I've been applying myself really hard to trying to figure out the meaning behind Homestuck's liberally employed sudden scene transitions and psychs/fakeouts, and coming up with far, far emptier hands than I would like. but scrutinising the sequence starting on p. 003037, where Jade's birthday gift opening is interrupted by Dad walloping Jack in the face, has at least provided me with some insights:
Dad strikes Jack (p. 003038) and places emphasis on desecrating his hat (p. 003041). note that the harlequin hat originates from Nannasprite; which is to say, it is Dad's mother's hat.
in the background of the scene looms a great big vault safe, which has already long been established as a symbol of maturity and strength in the Egbert family (p. 002446), but in this sequence takes on additional significance as a signifier of scaling hierarchies of power: when attempts to stop Dad using a safe (bigger than the one he keeps at home, which John is expected to lift) fail dismally (p. 002851), the order is made to bring in an even bigger one (p. 002857) - which Dad again proves his superiority by making short work of (p. 002861)
in the subsequent flash (Enter, p. 003049), John homes in on an imp wearing his father's hat, and establishes dominance by socking it in the head and knocking the headwear loose. having already established the imps' tendency to appropriate the trappings of John's childhood, this reads straightforwardly as a symbolic walloping of his own Dad (if I may get way ahead of myself, it's significant that this same image is replicated in one of John's brawls with Caliborn, after the latter starts donning a fedora.)
(perhaps Act 4's pivot to focusing on the Prospitian monarchs, and especially their crowns as badges of office, plays into this motif of hat-as-authority?)
all of which is to say that by the time the Intermission starts, I'm well-primed to read Jack's adventure as a psychodramatisation of the Egbert family history.
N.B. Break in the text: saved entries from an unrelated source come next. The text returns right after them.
(* ===== verification/PackUploadProofs.v ===== *)
(** * What uploading a pack guarantees

    The reader hands out well-formed frames ([track]); the request and its
    tasks keep an invariant at every step, whatever runs beside them. *)
From S2P Require Import Prelude Str Protocol Api Json Model Records Oidc Auth Spool Access.
From S2P Require Import Metrics App Pack PackProofs Blobs BlobsProofs PackUpload.

Local Open Scope string_scope.
Local Open Scope mbx_scope.

(** ** Frames as the reader hands them out *)

(** The finished blobs, and the one that is open. *)
Notation Tracked := (list (Digest * bytes) * option (Digest * bytes))%type.

(** An event moves the open blob on, when it fits it. *)
Definition track (max_blob : N) (acc : option Tracked) (e : PackEvent) : option Tracked :=
  match acc, e with
  | Some (finished, None), Started d =>
      if (digest_size d <=? max_blob)%N then Some (finished, Some (d, [])) else None
  | Some (finished, Some (d, q)), Payload p =>
      if (N.of_nat (length (q ++ p)) <=? digest_size d)%N
      then Some (finished, Some (d, q ++ p)%list) else None
  | Some (finished, Some (d, q)), Complete =>
      if (N.of_nat (length q) =? digest_size d)%N
      then Some ((finished ++ [(d, q)])%list, None) else None
  | _, _ => None
  end.

Definition tracked_all (t : Tracked) : list (Digest * bytes) := (t.1 ++ option_list t.2)%list.

Lemma track_none mb evs : foldl (track mb) None evs = None.
Proof. by induction evs. Qed.

Lemma track_collect mb evs t t' :
  foldl (track mb) (Some t) evs = Some t' ->
  foldl PackReader.collect_event (Some (tracked_all t)) evs = Some (tracked_all t').
Proof.
  revert t; induction evs as [|e evs IH]; intros t; cbn [foldl]; [by intros [= <-]|].
  intros Ht. destruct (track mb (Some t) e) as [t1|] eqn:E; [|by rewrite track_none in Ht].
  rewrite <-(IH _ Ht). f_equal. clear IH Ht. destruct t as [fin [[d q]|]], e as [d'|p|]; cbn in E; try done;
    destruct (_ <=? _)%N || destruct (_ =? _)%N; try done; injection E as <-; unfold tracked_all; cbn [fst snd option_list].
  - apply collect_payload.
  - by rewrite app_nil_r.
  - by rewrite app_nil_r, collect_started.
Qed.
John's fedora'd father stands-in for Problem Sleuth as Homestuck's predecessor, and on its face the Intermission is of course a tribute to Problem Sleuth starring a dark mirror version of its protagonist (establishing a hierarchy of power by "punching [the other guy] in [the] snout" goes back to a recurring PS gag). but there are a few particulars from the very beginning of the Intermission that lead me to connect it to Dad more intimately:
Jack's Crosbytop (p. 003066) - which he pulls out of the same kind of chest both John and Jade use to honour their family legacies with pictures of their ancestors - is modelled after the same photograph Dad keeps hung above his bed (p. 002846; it should be noted that Jack's introduction comes only pages after John first enters his Dad's room and encounters this picture; p. 002853), and the portrait of Jeff Foxworthy he finds under the carpet (p. 003059) is one that will later come to be associated with Jane's home; which is to say, it is the kind of picture Dad's mother kept around. Jack's commentary on both images is especially telling: the difference between the two is that the latter has "a ghastly furred upper lip". not only is this Dad's obsession with shaving poking through, but, with retrospective context, it's also the tiniest glimpse at just how he might have come to develop this obsession.
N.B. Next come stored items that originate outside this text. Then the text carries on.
(** C30. A well-formed request to write a manifest writes exactly over what its
    writer saw. It is answered 201 when the writer required that there be no
    manifest and there was none, 204 when the writer named the entity tag of
    the current one, and 412, with nothing written, in every other case; only a
    store's failure can come between. The new entity tag, which the answer
    carries, is the BLAKE3 hash of the canonical bytes. *)
Theorem put_action_manifest_spec m headers parts body w w' q ns key manifest expected canonical
    (Hwf : meta_wf (metadata w)) (Hu64 : (parts.2 < u64_modulus)%N)
    (Hreq : manifest_request m headers parts body w ns key manifest expected canonical)
    (Hput : put_action_manifest m headers parts body w = (w', q)) :
  let current := record_etag <$> view_manifest (view (metadata w)) ns key in
  let record := mkManifestRecord (blake3_hash canonical) manifest in
  (forall d, objects (blobs w') d = objects (blobs w) d) /\
  match q with
  | Ok resp =>
      expected = current /\
      response_code resp = match expected with None => CREATED | Some _ => NO_CONTENT end /\
      header_map resp !! "etag" = Some (quoted_etag (blake3_hash canonical)) /\
      view (metadata w') ≡ view_set_manifest ns key record (view (metadata w))
  | Err e =>
      (e = precondition "action manifest changed; read and merge it before retrying" /\
       expected <> current /\ view (metadata w') ≡ view (metadata w)) \/
      (exists se, e = internal se) /\ manifest_written ns key record w w'
  end.
Proof.
  destruct (put_action_manifest_request _ _ _ _ _ _ _ _ _ _ Hreq) as (w1 & Hm1 & Hb1 & Heq).
  rewrite Heq in Hput. destruct (on_metadata _ w1) as [w2 outcome] eqn:Hc. injection Hput as <- <-.
  apply commit_manifest_ok in Hc as (_ & Hb2 & Hc);
    [|by rewrite Hm1|by eapply parse_action_u64, (request_key _ _ _ _ _ _ _ _ _ _ Hreq)].
  unfold manifest_written in *. cbv zeta in Hc |- *. rewrite Hm1 in Hc.
  split; [intros d; by rewrite Hb2, Hb1|].
  destruct outcome as [[]|e]; [..|by right].
  - destruct Hc as (-> & Hn & Hv). by split_and!.
  - destruct Hc as (-> & Hn & Hv). split_and!; try done. by destruct (record_etag <$> _).
  - destruct Hc as (Hne & Hv). left. by split_and!.
Qed.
the first little family of clocks Jack encounters - son, father and grandfather (p. 003056) - offers a quaint hint at the kind of escalation-backwards-through-time that the Intermission is actually about. but naturally it all comes to a head at the end, where Jack has to crack the biggest one - not just the biggest clock (p. 003118):
...but the biggest safe of them all (p. 003237).
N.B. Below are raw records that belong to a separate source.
(* ===== verification/Service.v ===== *)
(** * The service as a whole (src/server.rs, [router], src/main.rs)

    The requests there are, and all that happens to the shared state beside
    their handlers: pack uploads step by step, the background tasks, the sweep
    and restarts ([service_step]). The handlers' calls between these steps are in
    [Interleaving]. *)
From S2P Require Import Prelude Str Protocol Api Json Model Records Oidc Auth Spool Access.
From S2P Require Import Metrics App Pack Tree Actions Blobs PackUpload PackDownload Results.

Local Open Scope string_scope.
Local Open Scope mbx_scope.

(** [usize::saturating_add] and [saturating_mul] *)
Definition saturating_add (a b : N) : N := N.min (a + b) usize_max.
Definition saturating_mul (a b : N) : N := N.min (a * b) usize_max.

Section Service.
Context `{Protocol} `{Hashes} `{Hex} `{Records} `{!JsonText} `{!Documents} `{!Jwt} `{!AuthJson} `{!Tokio}
  `{!DebugFormat} `{!Constants} `{!ManifestText}.
Context {MS BS : Type} `{!MetadataStore MS} `{!BlobStore BS}.
Notation AppState := (AppState (MS:=MS) (BS:=BS)).
Notation Handler := (Handler (MS:=MS) (BS:=BS)).

(** ** What needs no store *)

(** The body of [GET /v1/status]. *)
Definition status : string * N := ("ok", PROTOCOL_VERSION).

Record Capabilities := mkCapabilities {
  protocol_version : N * N;
  digest_algorithms : list string;
  compressors : list string;
  action_kinds : gmap string (N * N);
  features : list (string * bool);
  max_batch_items : N;
  max_inline_blob_bytes : N;
  max_blob_bytes_limit : N;
  max_pack_bytes_limit : N;
}.

Definition capabilities (state : AppState) : Capabilities :=
  mkCapabilities (PROTOCOL_VERSION, 0%N) ["blake3"; "sha256"] ["identity"; "zstd"]
    (list_to_map [("build-script", (BUILD_SCRIPT_ACTION_SCHEMAS.2, 1%N)); ("cc", (1%N, 1%N));
                  ("rustc", (1%N, 1%N)); ("task", (1%N, 1%N))])
    [("action_manifests", true); ("batch", true); ("action_batch", true); ("blob_packs", true);
     ("blob_pack_uploads", true)]
    MAX_BATCH_ITEMS 1048576 (max_blob_bytes state) (max_blob_bytes state).

(** The body limits of [router], before and after decoding. *)
Definition blob_limit (state : AppState) : N :=
  if (max_blob_bytes state <=? usize_max)%N then max_blob_bytes state else usize_max.
Definition pack_limit (state : AppState) : N :=
  saturating_add (saturating_add (blob_limit state) (N.of_nat (length BLOB_PACK_MAGIC)))
    (saturating_mul (N.of_nat HEADER_BYTES) MAX_BATCH_ITEMS).

(** [GET /metrics], before its gauges are printed. *)
Definition refresh_metrics : Handler unit :=
  state <~ get_state;
  match pool_stats (metadata state) with
  | Some stats => on_metrics (Metrics.set_database_pool stats)
  | None => m_ret tt
  end.

(** ** Requests *)

Inductive Request :=
  | GetBlob (m : Moment) (headers : HeaderMap) (parts : string * string * N)
  | PutBlob (m : Moment) (headers : HeaderMap) (parts : string * string * N) (body : RequestBody)
      (faults : list (option StoreError))
  | MissingBlobs (m : Moment) (headers : HeaderMap) (digests : list Digest)
  | PackBlobs (clock : PackClock) (m : Moment) (headers : HeaderMap) (digests : list Digest)
  | GetActionResult (m : Moment) (headers : HeaderMap) (parts : string * string * N)
  | BatchActionResults (m : Moment) (headers : HeaderMap) (digests : list Digest)
  | PutActionResult (m : Moment) (headers : HeaderMap) (parts : string * string * N)
      (result : ActionResult)
  | GetActionManifest (m : Moment) (headers : HeaderMap) (parts : string * string * N)
  | PutActionManifest (m : Moment) (headers : HeaderMap) (parts : string * string * N)
      (body : RequestBody)
  | GetMetrics.

(** The sizes in a path or a body are decoded as [u64]s. *)
Definition request_u64 (request : Request) : Prop :=
  match request with
  | GetBlob _ _ parts | PutBlob _ _ parts _ _ | GetActionResult _ _ parts
  | PutActionResult _ _ parts _ | GetActionManifest _ _ parts | PutActionManifest _ _ parts _ =>
      (parts.2 < u64_modulus)%N
  | MissingBlobs _ _ digests | PackBlobs _ _ _ digests | BatchActionResults _ _ digests =>
      Forall digest_u64 digests
  | GetMetrics => True
  end.

Definition request_headers (request : Request) : HeaderMap :=
  match request with
  | GetBlob _ headers _ | PutBlob _ headers _ _ _ | MissingBlobs _ headers _ | PackBlobs _ _ headers _
  | GetActionResult _ headers _ | BatchActionResults _ headers _ | PutActionResult _ headers _ _
  | GetActionManifest _ headers _ | PutActionManifest _ headers _ _ => headers
  | GetMetrics => ∅
  end.

(** ** The service *)

(** A pack upload under way: its namespace, what it declared, and its state. *)
Record Upload := mkUploading {
  upload_namespace : string;
  upload_blobs : N;
  upload_bytes : N;
  upload_request : PackRequest;
}.

Record Service := mkService { shared : AppState; uploads : list Upload }.

(** [PendingAccess::flush], as the background task calls it. *)
Definition flush_access (w : AppState) : AppState :=
  let '(p, s, _) := PendingAccess.flush (access w, metadata w) in
  set_access p (set_metadata s w).

(** The sweep of [main], whose failure ends that process. *)
Definition sweep_once (days : N) (w : AppState) : AppState := (on_metadata (sweep days) w).1.

(** What a new process starts with: the stores as they are. *)
Definition restart (authorizer : Authorizer) (max_blob concurrency max_spool : N) (w : AppState)
  : AppState :=
  new_app_state (blobs w) (metadata w) authorizer max_blob concurrency max_spool.

(** Whose doing a step is; [Lifecycle] is the object store's own, its lifecycle
    policy. *)
Inductive Actor :=
  | Client (namespace : option string)
  | Background
  | Sweeper
  | Operator
  | Lifecycle.

#[global] Instance actor_eq_dec : EqDecision Actor.
Proof. solve_decision. Defined.

Inductive service_step : Actor -> Service -> Service -> Prop :=
  | PackStart m headers body w w' ns blobs' bytes' q l :
      put_blob_pack m headers body w = (w', Ok (ns, blobs', bytes', q)) ->
      service_step (Client (Some ns)) (mkService w l)
        (mkService w' (mkUploading ns blobs' bytes' q :: l))
  | PackRefused m headers body w w' e l :
      put_blob_pack m headers body w = (w', Err e) ->
      service_step (Client (headers !! "mbx-cache-namespace")) (mkService w l) (mkService w' l)
  | PackStep w l1 ns blobs' bytes' q l2 w' q' :
      pack_step (fun _ _ => False) ns blobs' bytes' (w, q) (w', q') ->
      service_step (Client (Some ns)) (mkService w (l1 ++ mkUploading ns blobs' bytes' q :: l2))
        (mkService w' (l1 ++ mkUploading ns blobs' bytes' q' :: l2))
  | PackEnd w l1 ns blobs' bytes' q l2 :
      (exists res, phase q = Answered res) \/
      (phase q = Cancelled /\ Forall (fun s => exists res, s = Stored res) (stores q)) ->
      service_step (Client (Some ns)) (mkService w (l1 ++ mkUploading ns blobs' bytes' q :: l2))
        (mkService w (l1 ++ l2))
  | FlushAccess w l : service_step Background (mkService w l) (mkService (flush_access w) l)
  | Sweep days w l : service_step Sweeper (mkService w l) (mkService (sweep_once days w) l)
  | Restart authorizer max_blob concurrency max_spool w l :
      (2 * max_blob < u64_modulus)%N ->
      service_step Operator (mkService w l)
        (mkService (restart authorizer max_blob concurrency max_spool w) []).

Definition any_step (s s' : Service) : Prop := exists actor, service_step actor s s'.

End Service.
in its highly abstract manner, Homestuck's first Intermission establishes the impetuous backbone for the narrative moving forward: it is by following John's family tree backwards through time, climbing a ladder of ever-bigger and stronger father figures (capable of lifting bigger and heavier safes) to the very highest rung, that we will find the source of all this family dysfunction in the man who is called Lord English.